Mehta Pallavi R, Upadhye Dipti S, Sawant Pratibha M, Gorivale Manju S, Nadkarni Anita H, Shanmukhaiah Chandrakala, Ghosh Kanjaksha, Colah Roshan B
National Institute of Immunohaematology, 13th Floor, New MS Building, KEM Hospital Campus, Parel, Mumbai, 400012, India.
Hematology Department, KEM Hospital, Parel, Mumbai, 400012, India.
Ann Hematol. 2015 Dec;94(12):1953-8. doi: 10.1007/s00277-015-2479-8. Epub 2015 Aug 29.

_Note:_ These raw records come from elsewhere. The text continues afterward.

Definition query_local {A} (f : S -> res A) : M A := fun w => (f (w_local w), w).

Definition query_supa {A} (engine : bool) (f : S -> res A) : M A :=
  if engine then fun w => (f (w_supa w), w) else st_lift (Err (NameError "engine_supabase")).

(** etl.py 135-169. *)
Definition db_phase (supa : bool) (scored : list scored_record) (create_table : string) :
    M (nat * nat) :=
  let! _ := st_try (on_local (run_ddl create_table)) in
  let! _ := st_try (on_supa supa (run_ddl create_table)) in
  let! _ := on_local (append_rows scored) in
  let! _ := on_supa supa (append_rows scored) in
  let! n_local := query_local count_rows in
  let! n_supa := query_supa supa count_rows in
  st_ret (n_local, n_supa).

(** The whole script; the result is the two row counts it logs. *)
Definition etl_main (env : environment) : M (nat * nat) :=
  let! _ := st_lift (if env_local_engine env then Ok tt
                     else Err (OperationalError "could not create the local engine")) in
  let! batch := st_lift (prepare_batch env) in
  db_phase (env_supa_engine env) batch.1 batch.2.

(** The state of a database after a DDL run whose exception is swallowed. *)
Definition try_ddl (q : string) (s : S) : S :=
  match run_ddl q s with Ok s' => s' | Err _ => s end.

(** ** Lemmas on the database phase *)

Lemma try_on_local_ddl q w :
  st_try (on_local (run_ddl q)) w = (Ok tt, mkWorld (try_ddl q (w_local w)) (w_supa w)).
Proof.
  destruct w as [l s]. unfold st_try, on_local, try_ddl. cbn. destruct (run_ddl q l); reflexivity.
Qed.

Lemma try_on_supa_ddl q w :
  st_try (on_supa true (run_ddl q)) w = (Ok tt, mkWorld (w_local w) (try_ddl q (w_supa w))).
Proof.
  destruct w as [l s]. unfold st_try, on_supa, try_ddl. cbn. destruct (run_ddl q s); reflexivity.
Qed.

(** A successful database phase: both appends and both counts went through,
    after the DDL runs. *)
Lemma db_phase_Ok supa scored q w n1 n2 w' :
  db_phase supa scored q w = (Ok (n1, n2), w') ->
  supa = true /\ exists l2 s2,
    append_rows scored (try_ddl q (w_local w)) = Ok l2 /\
    append_rows scored (try_ddl q (w_supa w)) = Ok s2 /\
    count_rows l2 = Ok n1 /\ count_rows s2 = Ok n2 /\ w' = mkWorld l2 s2.
Proof.
  intros H. destruct supa.
  - unfold db_phase in H. unfold st_bind at 1 in H. rewrite try_on_local_ddl in H.
    unfold st_bind at 1 in H. rewrite try_on_supa_ddl in H.
    unfold st_bind, on_local, on_supa, query_local, query_supa, st_ret in H. cbn [w_local w_supa] in H.
    destruct (append_rows scored (try_ddl q (w_local w))) as [l2|e] eqn:El; [|discriminate].
    cbn [w_local w_supa] in H.
    destruct (append_rows scored (try_ddl q (w_supa w))) as [s2|e] eqn:Es; [|discriminate].
    cbn [w_local w_supa] in H.
    destruct (count_rows l2) as [k1|e] eqn:Ec1; [|discriminate].
    destruct (count_rows s2) as [k2|e] eqn:Ec2; [|discriminate].
    injection H as -> -> <-. split; [reflexivity|]. eauto 10.
  - unfold db_phase, st_bind, st_try, on_supa, st_lift in H. cbn in H.
    destruct (on_local (run_ddl q) w) as [r w1]. cbn in H.
    destruct (on_local (append_rows scored) w1) as [[] w2]; discriminate.
Qed.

Co-inheritance of triplicated α-genes can alter the clinical and hematological phenotypes of β-thalassemias. We evaluated the phenotypic diversity and transfusion requirements in β-thalassemia heterozygotes, homozygotes, and normal individuals with associated α-gene triplication. Clinical and hematological evaluation was done and the β-thalassemia mutations characterized by a covalent reverse dot blot hybridization/amplification refractory mutation system. Alpha-globin gene triplication was assessed by multiplex PCR. During the last 2.5 years, 181 β-thalassemia patients and β-thalassemia carriers with an unusual clinical presentation were referred to us for screening for the presence of associated α-globin gene triplication. Twenty-nine of them had associated α-gene triplication (3 β-thalassemia homozygotes or compound heterozygotes and 26 β-thalassemia heterozygotes). One β-thalassemia compound heterozygote [IVS 1-5 (G → C) + CD 41/42 (-CTTT)] was anemic at birth and required blood transfusions unusually early by 6 weeks of age. The second patient (4.5 years) was also clinically severe and became transfusion dependent in spite of having one mild β-thalassemia mutation [Capsite +1 (A → C)]. The third case (3.5 years) who was homozygous for a mild β-gene mutation [-88 (C → T)] with α gene triplication was untransfused. The 26 β-thalassemia heterozygotes with associated triplicated α-genes presented variably, with a β-thalassemia intermedia-like presentation. While screening the family members of all these cases, we found another 10 β-thalassemia heterozygotes and 9 normal individuals with α-globin gene triplication; however, all of them were asymptomatic. Beta-thalassemia carriers, homozygotes, and compound heterozygotes with an unusual presentation should be screened for the possible presence of associated α-globin gene triplication which could influence the clinical and hematological presentation.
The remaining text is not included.